Reading Aloud with Nana and Pop

Welcome to Reading on Wednesday. Today’s post is on reading aloud again, but this time I’m sharing some ideas suggested for grandparents who wish to read aloud to their grandchildren.

Did you know grandparents are active buyers of children’s books? I didn’t until I began talking to a local bookseller about the number of grandmother-grandchild couples I found in the children’s part of the book store. The bookseller says that her “nana and pop” buyers have grown over the last two years, so her store has specifically begun marketing children’s books to grandparents. She regularly gets questions from grandparents about popular series, picture books, and  e-books because grandparents want to buy books for their grandchildren. On some months, grandparents have outnumbered the parents who walk in the store asking for children’s books.

I began doing a bit of investigating and found several sites for grandparents who want to use books as a way to connect to their grandchildren. They feature book reviews, grandparent brag books, and what-your-granddaughter/grandson-is-reading lists. Most of the sites recommended reading aloud some suggest classics, others contemporary stories. Either way, they are suggesting reading books together.

One of the most popular suggestions for grandparents is for them to record, either with video or audio, themselves reading stories to the child. Not only do these make wonderful keepsakes, they are valuable ways to “watch” television.

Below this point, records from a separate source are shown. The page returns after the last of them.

(** * whiskers: the connection pool and the result row

    A shallow embedding of [whiskers/ddbc_bindings.py] (class
    [_ConnectionPool]) and of [whiskers/row.py] (class [Row]), with the
    properties of the design document proved or refuted on it.

    Conventions of the embedding.
    - A Python [list] is a Rocq [list] in the same order: [append] adds at
      the end and [pop()] removes the last element.
    - A Python [dict] is an association list in insertion order.
    - A call that may raise returns a [result]; only exceptions derived from
      [Exception] are modelled, which are the ones [except Exception] catches.
    - [time.monotonic()] is an integer tick count handed to the operation that
      reads the clock.
    - The driver is external: whether [close()] or the statement-handle probe
      of a connection raises is a parameter of the pool section. *)

From Stdlib Require Import ZArith String Ascii Bool Lia List Sorted Permutation.
From Stdlib.Strings Require Import Byte.
From Equations Require Import Equations.
Import ListNotations.
Local Open Scope Z_scope.
Local Open Scope list_scope.

(** ** Exceptions and results *)

Inductive exn : Type :=
| DriverError
| TypeError (msg : string)
| IndexError (msg : string)
| AttributeError (msg : string)
| ConverterError.

Inductive result (A : Type) : Type :=
| Return (a : A)
| Raise (e : exn).
Arguments Return {A} a.
Arguments Raise {A} e.

(** ** Python containers *)

Definition inspect {A : Type} (a : A) : {b : A | a = b} := exist _ a eq_refl.

(** [l.pop()]: the last element and the list without it. *)
Fixpoint list_pop {A : Type} (l : list A) : option (list A * A) :=
  match l with
  | [] => None
  | x :: r =>
      match list_pop r with
      | None => Some ([], x)
      | Some (r', y) => Some (x :: r', y)
      end
  end.

Lemma list_pop_snoc {A : Type} (l : list A) (x : A) :
  list_pop (l ++ [x]) = Some (l, x).
Proof.
  induction l as [|a l IH]; simpl; [reflexivity|].
  rewrite IH. reflexivity.
Qed.

Lemma list_pop_Some {A : Type} (l r : list A) (x : A) :
  list_pop l = Some (r, x) -> l = r ++ [x].
Proof.
  revert r x. induction l as [|a l IH]; intros r x H; simpl in H; [discriminate|].
  destruct (list_pop l) as [[r' y]|] eqn:E.
  - injection H as <- <-. rewrite (IH _ _ eq_refl). reflexivity.
  - injection H as <- <-. destruct l as [|b l]; [reflexivity|].
    simpl in E. destruct (list_pop l) as [[? ?]|]; discriminate.
Qed.

Lemma list_pop_length {A : Type} (l r : list A) (x : A) :
  list_pop l = Some (r, x) -> (List.length r < List.length l)%nat.
Proof.
  intros H. rewrite (list_pop_Some _ _ _ H), length_app. simpl. lia.
Qed.

Definition dict (V : Type) : Type := list (string * V).

(** [d.get(k)] *)
Fixpoint dict_get {V : Type} (k : string) (d : dict V) : option V :=
  match d with
  | [] => None
  | (k', v) :: d' => if String.eqb k k' then Some v else dict_get k d'
  end.

(** [d[k] = v]: an existing key keeps its place, a new key goes last. *)
Fixpoint dict_set {V : Type} (k : string) (v : V) (d : dict V) : dict V :=
  match d with
  | [] => [(k, v)]
  | (k', v') :: d' =>
      if String.eqb k k' then (k', v) :: d' else (k', v') :: dict_set k v d'
  end.

(** [d[k]] on a [defaultdict(list)]: a missing key is inserted with []. *)
Definition defaultdict_getitem {V : Type} (k : string) (d : dict (list V))
  : list V * dict (list V) :=
  match dict_get k d with
  | Some l => (l, d)
  | None => ([], dict_set k [] d)
  end.

Lemma dict_get_set_same {V : Type} (k : string) (v : V) (d : dict V) :
  dict_get k (dict_set k v d) = Some v.
Proof.
  induction d as [|[k' v'] d IH]; simpl.
  - rewrite String.eqb_refl. reflexivity.
  - destruct (String.eqb k k') eqn:E; simpl; rewrite E; [reflexivity | exact IH].
Qed.
(** * validate_bible_cho_yao.py: a shallow embedding and its properties

    The script loads one JSON document, runs five advisory checks over the
    in-memory tree, prints its findings and writes a re-serialised copy next
    to the input.  The embedding follows the script line by line:

    - Python [str] values are sequences of Unicode code points ([list N]);
    - the tree built by [json.load] is the inductive type [json];
    - operations that can raise ([.get] on a non-dict, [len] of a number,
      [Counter] over an unhashable value, ...) return a [result];
    - [main] runs in a small monad over the process state (files and
      standard output) whose results are a value, an uncaught exception
      or [SystemExit];
    - the [json] module itself (parser and serialiser) is a parameter of the
      program, the class [JsonModule]; [RefJson] is an executable instance.

    Python floats are not modelled: the numbers of a document are integers. *)

From Stdlib Require Import ZArith NArith List Bool Ascii String Lia DecimalString.
From stdpp Require Import base option list gmap.

Set Default Proof Using "Type".
Set Warnings "-register-all".
Local Open Scope Z_scope.

(** ** Python strings *)

(** A [str] is a sequence of code points. *)
Abbreviation pystr := (list N).

(** An ASCII literal of the source, as a [str]. *)
Definition str (lit : string) : pystr :=
  List.map N_of_ascii (list_ascii_of_string lit).

Module PyStr.

(** [str.isspace] on one character: the code points CPython lists in
    [_PyUnicode_IsWhitespace]. *)
Definition isspace (c : N) : bool :=
  ((0x09 <=? c) && (c <=? 0x0D) || (0x1C <=? c) && (c <=? 0x20)
   || (c =? 0x85) || (c =? 0xA0) || (c =? 0x1680)
   || (0x2000 <=? c) && (c <=? 0x200A)
   || (c =? 0x2028) || (c =? 0x2029) || (c =? 0x202F)
   || (c =? 0x205F) || (c =? 0x3000))%N.

Definition eqb (a b : pystr) : bool := bool_decide (a = b).

(** [s.startswith(p)]. *)
Fixpoint startswith (p s : pystr) : bool :=
  match p, s with
  | [], _ => true
  | _ :: _, [] => false
  | a :: p', b :: s' => (a =? b)%N && startswith p' s'
  end.

(** [sub in s] for two strings: [sub] starts at some position of [s]. *)
Fixpoint contains (sub s : pystr) : bool :=
  startswith sub s ||
  match s with
  | [] => false
  | _ :: s' => contains sub s'
  end.

Fixpoint lstrip (s : pystr) : pystr :=
  match s with
  | [] => []
  | c :: s' => if isspace c then lstrip s' else s
  end.

Definition rstrip (s : pystr) : pystr := rev (lstrip (rev s)).

(** [s.strip()]: leading and trailing whitespace removed. *)
Definition strip (s : pystr) : pystr := rstrip (lstrip s).

(** [s.split()] without arguments: the maximal runs of non-whitespace
    characters, left to right.  [tok] is the run being read. *)
Fixpoint split_from (tok s : pystr) : list pystr :=
  match s with
  | [] => match tok with [] => [] | _ => [tok] end
  | c :: s' =>
      if isspace c
      then match tok with [] => split_from [] s' | _ => tok :: split_from [] s' end
      else split_from (tok ++ [c]) s'
  end.

Definition split (s : pystr) : list pystr := split_from [] s.

(** [s.replace(old, new)] for a non-empty [old]: every occurrence of
    [old], found left to right without overlap, becomes [new].  [skip]
    counts the characters of a matched occurrence still to be dropped. *)
Fixpoint replace_from (old new : pystr) (skip : nat) (s : pystr) : pystr :=
  match s with
  | [] => []
  | c :: s' =>
      match skip with
      | S k => replace_from old new k s'
      | O =>
          if startswith old s
          then new ++ replace_from old new (Nat.pred (length old)) s'
          else c :: replace_from old new O s'
      end
  end.

Definition replace (old new s : pystr) : pystr := replace_from old new O s.

(** What [s.encode('utf-8')] accepts: a string without surrogate code
    points. *)
Definition is_surrogate (c : N) : bool := ((0xD800 <=? c) && (c <=? 0xDFFF))%N.

Definition utf8_encodable (s : pystr) : bool := forallb (λ c, negb (is_surrogate c)) s.

End PyStr.

(** ** The document tree *)

(** What [json.load] builds: [None], [bool], [int], [str], [list] and
    [dict].  A [dict] keeps its entries in insertion order; its keys are
    distinct, which no definition below relies on: a lookup takes the
    first entry of the key. *)
Inductive json : Type :=
| JNull
| JBool (b : bool)
| JInt (z : Z)
| JStr (s : pystr)
| JArr (items : list json)
| JObj (entries : list (pystr * json)).

(** ** Exceptions *)

Inductive exn : Type :=
| AttributeError
| TypeError
| IndexError
| FileNotFoundError
| UnicodeEncodeError
| JSONDecodeError (msg : pystr).

Inductive result (A : Type) : Type :=
| Ok (a : A)
| Raise (e : exn).
Arguments Ok {A} a.
Arguments Raise {A} e.

#[export] Instance result_ret : MRet result := @Ok.
#[export] Instance result_bind : MBind result := λ A B f m,
  match m with
  | Ok a => f a
  | Raise e => Raise e
  end.

(** ** Python operations on document values *)

Module Py.

Definition is_dict (v : json) : bool :=
  match v with JObj _ => true | _ => false end.

Definition is_str (v : json) : bool :=
  match v with JStr _ => true | _ => false end.

(** Lookup of a key among the entries of a [dict]. *)
Fixpoint assoc (k : pystr) (entries : list (pystr * json)) : option json :=
  match entries with
  | [] => None
  | (k', v) :: rest => if PyStr.eqb k' k then Some v else assoc k rest
  end.

(** [o.get(k, dflt)]: only a [dict] has the method. *)
Definition get (o : json) (k : pystr) (dflt : json) : result json :=
  match o with
  | JObj entries => Ok (default dflt (assoc k entries))
  | _ => Raise AttributeError
  end.

(** [k in o] for a [dict] [o]. *)
Definition has_key (k : pystr) (entries : list (pystr * json)) : bool :=
  bool_decide (is_Some (assoc k entries)).

(** [len(o)]. *)
Definition len (o : json) : result nat :=
  match o with
  | JStr s => Ok (length s)
  | JArr items => Ok (length items)
  | JObj entries => Ok (length entries)
  | _ => Raise TypeError
  end.

(** The values a [for] loop over [o] visits: the items of a list, the
    characters of a string, the keys of a dict. *)
Definition iter (o : json) : result (list json) :=
  match o with
  | JStr s => Ok (List.map (λ c, JStr [c]) s)
  | JArr items => Ok items
  | JObj entries => Ok (List.map (λ kv, JStr (fst kv)) entries)
  | _ => Raise TypeError
  end.

(** [sub in o] for a string literal [sub]: substring test on a string,
    element test on a list, key test on a dict. *)
Definition contains (sub : pystr) (o : json) : result bool :=
  match o with
  | JStr s => Ok (PyStr.contains sub s)
  | JArr items =>
      Ok (existsb (λ x, match x with JStr t => PyStr.eqb t sub | _ => false end) items)
  | JObj entries => Ok (has_key sub entries)
  | _ => Raise TypeError
  end.

(** [o.strip()]: only a [str] has the method. *)
Definition strip (o : json) : result pystr :=
  match o with
  | JStr s => Ok (PyStr.strip s)
  | _ => Raise AttributeError
  end.

(** [o.items()]: only a [dict] has the method. *)
Definition items (o : json) : result (list (pystr * json)) :=
  match o with
  | JObj entries => Ok entries
  | _ => Raise AttributeError
  end.

(** Dictionary keys.  Hashable document values are [None], booleans,
    integers and strings; [True] and [1] (and [False] and [0]) hash and
    compare equal, so they are one key. *)
Inductive hkey : Type :=
| KNone
| KNum (z : Z)
| KStr (s : pystr).

Definition key_of (v : json) : option hkey :=
  match v with
  | JNull => Some KNone
  | JBool b => Some (KNum (Z.b2z b))
  | JInt z => Some (KNum z)
  | JStr s => Some (KStr s)
  | JArr _ | JObj _ => None
  end.

Definition hashable (v : json) : bool :=
  match key_of v with Some _ => true | None => false end.

#[export] Instance hkey_eq_dec : EqDecision hkey.
Proof. solve_decision. Defined.

(** [x == y] between two hashable values, as a dict compares keys. *)
Definition same_key (x y : json) : bool :=
  bool_decide (key_of x = key_of y).

(** One step of [Counter]: count [k] under the key already present, or
    add it at the end with count 1. *)
Fixpoint tally (k : json) (c : list (json * nat)) : list (json * nat) :=
  match c with
  | [] => [(k, 1%nat)]
  | (k', n) :: rest =>
      if same_key k' k then (k', S n) :: rest else (k', n) :: tally k rest
  end.

(** [Counter(xs)], as its [items()] in insertion order; an unhashable
    element raises [TypeError]. *)
Definition Counter (xs : list json) : result (list (json * nat)) :=
  if forallb hashable xs
  then Ok (fold_left (λ c k, tally k c) xs [])
  else Raise TypeError.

One grandfather read the entire Narnia series into a video camera while another grandmother read her Nancy Drew books, while still others read storybooks like Love You, Forever. Grandparents often wrote that they would buy two copies of a book so they could mail one to the grandchild and keep one to read together over a web cam or Skype.

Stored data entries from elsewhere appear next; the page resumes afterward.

Definition sign_entry (self : MythGraphEntry) (private_key : string)
  : MythGraphEntry * string :=
  let self := if truthy (hash self) then self else fst (calculate_hash self None) in
  let signature_data := render (hash self) ++ ":" ++ private_key in
  let s := sha256_hex signature_data in
  ({| entry_type := entry_type self; data := data self;
      timestamp := timestamp self; hash := hash self;
      signature := Some s; previous_hash := previous_hash self |}, s).

Definition verify_signature (self : MythGraphEntry) (public_key : string) : bool :=
  if truthy (signature self) then
    let expected_signature :=
      sha256_hex (render (hash self) ++ ":" ++ public_key) in
    opt_eqb (signature self) (Some expected_signature)
  else false.

Record MythGraphLedger : Type := mkLedger {
  entries : list MythGraphEntry;
  public_key : string;
  private_key : string;
  ledger_hash : string
}.

(* MythGraphLedger(public_key, private_key) *)
Definition new_ledger (public_key private_key : string) : MythGraphLedger :=
  {| entries := []; public_key := public_key; private_key := private_key;
     ledger_hash := zero_hash |}.

(* add_entry; [now] is datetime.utcnow().isoformat() at the call, and
   save_entry, which only writes a file and swallows its errors, is left
   out *)
Definition add_entry (self : MythGraphLedger) (entry_type : string) (data : Data)
    (now : string) : MythGraphLedger * string :=
  let entry := {| entry_type := entry_type; data := data; timestamp := now;
                  hash := None; signature := None; previous_hash := None |} in
  let prev :=
    match entries self with
    | [] => None
    | _ :: _ => Some (ledger_hash self)
    end in
  let (entry, entry_hash) := calculate_hash entry prev in
  let entry := fst (sign_entry entry (private_key self)) in
  ({| entries := (entries self ++ [entry])%list;
      public_key := public_key self; private_key := private_key self;
      ledger_hash := entry_hash |}, entry_hash).

(* get_entries; to_dict copies the six attributes of an entry *)
Definition get_entries (self : MythGraphLedger) (entry_type_filter : option string)
    (limit : option Z) : list MythGraphEntry :=
  let filtered_entries := entries self in
  let filtered_entries :=
    match entry_type_filter with
    | Some t =>
        if (t =? "")%string then filtered_entries
        else filter (fun e => (entry_type e =? t)%string) (entries self)
    | None => filtered_entries
    end in
  match limit with
  | Some n => if n =? 0 then filtered_entries
              else slice_from (- n) filtered_entries
  | None => filtered_entries
  end.

Definition get_entry_by_hash (self : MythGraphLedger) (entry_hash : string)
  : option MythGraphEntry :=
  find (fun entry => opt_eqb (hash entry) (Some entry_hash)) (entries self).

(* an element of verification_results["errors"] *)
Inductive VerifyError : Type :=
| HashMismatch (entry_index : nat) (expected : string) (actual : option string)
| SignatureFailed (entry_index : nat)
| PreviousHashMismatch (entry_index : nat) (expected actual : option string).

(* verification_results without "integrity_score", which is a float *)
Record VerificationResults : Type := mkResults {
  total_entries : Z;
  verified_entries : Z;
  failed_entries : Z;
  errors : list VerifyError
}.

(* the state of the loop of verify_ledger_integrity: previous_hash, the
   results so far and the entries already visited, as the loop leaves
   them *)
Record VerifyState : Type := mkVerifyState {
  vs_previous_hash : option string;
  vs_verified : Z;
  vs_failed : Z;
  vs_errors : list VerifyError;
  vs_entries : list MythGraphEntry
}.
(** * Resource lifetime, progressive loading and adaptive quality

    A shallow embedding of three services of the 3D digital-twin front end:

    - [ResourceManagerService] (imported as services/resourceManager): the
      reference-counted resource registry with its disposal queue;
    - [ProgressiveLoaderService] (services/progressiveLoader.ts): priority
      classification, size-bounded chunking and the bounded loading loop;
    - [RenderOptimizerService] (imported as services/renderOptimizer): LOD
      construction, frustum culling and the adaptive quality step.

    and of three services around them: the change detection of
    [StatusUpdateService] (services/statusUpdateService.ts), the retry and
    scheduling logic of [PollingService] (services/pollingService), and the
    [PerformanceMonitorService] (services/performanceMonitor.ts) the
    optimizer reads its frame rate from.

    The three.js objects the services share (meshes, geometries, materials,
    scene nodes) live in one heap addressed by object identity, so that a
    mesh reached through a chunk, through the scene graph and through the
    registry is one and the same cell.

    Conventions.  A JavaScript [number] holding a count, a byte size or a
    timestamp is a [Z]; one holding a ratio or a frame rate is a [Q] (exact
    rationals).  Where the rounding of IEEE doubles decides what the code
    does the number is a binary64 float with the processor's operations:
    coordinates and distances, [BufferAttribute.count], the triangle count
    and the arithmetic of [simplifyGeometry].  A call that throws returns
    [None].
    [Date.now()], [Math.random()], [window.devicePixelRatio], the metrics
    sample and the outcome of the frustum test are inputs of the operations
    that read them.  Logging is left out; [dispose()] of a three.js object
    is taken not to throw. *)

From stdpp Require Import base gmap list strings pretty sorting.
From Stdlib Require Import ZArith QArith Qround Qabs Lia Lqa.
From Stdlib Require Floats Uint63.
Close Scope Q_scope.

(** ** JavaScript containers *)

Module Js.

(** [Set<string>]: insertion-ordered, no duplicates. *)
Definition Set_add (x : string) (s : list string) : list string :=
  if decide (x ∈ s) then s else s ++ [x].

Definition Set_delete (x : string) (s : list string) : list string :=
  filter (λ y, y ≠ x) s.

Definition Set_size (s : list string) : Z := Z.of_nat (length s).

(** [Map<K, V>] where iteration order matters: insertion-ordered
    association list; [set] on a present key updates it in place. *)
Fixpoint Map_set `{EqDecision K} {V} (k : K) (v : V) (m : list (K * V)) : list (K * V) :=
  match m with
  | [] => [(k, v)]
  | (k', v') :: rest =>
      if decide (k' = k) then (k, v) :: rest else (k', v') :: Map_set k v rest
  end.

Just another way the love of storytelling is being passed down from one generation to another.

Raising Readers

Do you want to encourage your children to read more or to just to read, period? Are you willing to make changes to the way you think or do you only desire a tweak or two?

A Smidgen More

Focus on words. Next time you are in the car with your children, point out a sign with a river, town, city, or neighborhood sign and ask if anyone can figure out how it got it’s name. You don’t have to know the answer, just stroke their curiosity a bit.  For example, we pass a teeny, tiny community called Mount Sylvan. One day, we rounded a ridge, looked at the view that stretched out before us, and realized the community was named for being a high point in the area. Well, duh. But it hadn’t occured to us before. Since then my daughters have become more aware of how often geographical features influence the names of towns and cities around them.

A Lot More

Read together. Even after your children have grown past the point of having you read a book at bedtime, begin a family tradition of reading books together. Either have a parent read the chapter of a book aloud each evening as everyone gathers for dinner or before a television show, or find a book to read simultaneously and pass the book back and forth. Sharing book characters like this can create sweet memories for you and your children, and it gives you a chance to talk about a book and its ideas. And don’t be a book snob and lock into thinking it has to be fiction. If your child wants to learn how to braid hair or is begging for a puppy, then find a good non-fiction book and share it, and yourself, with a child.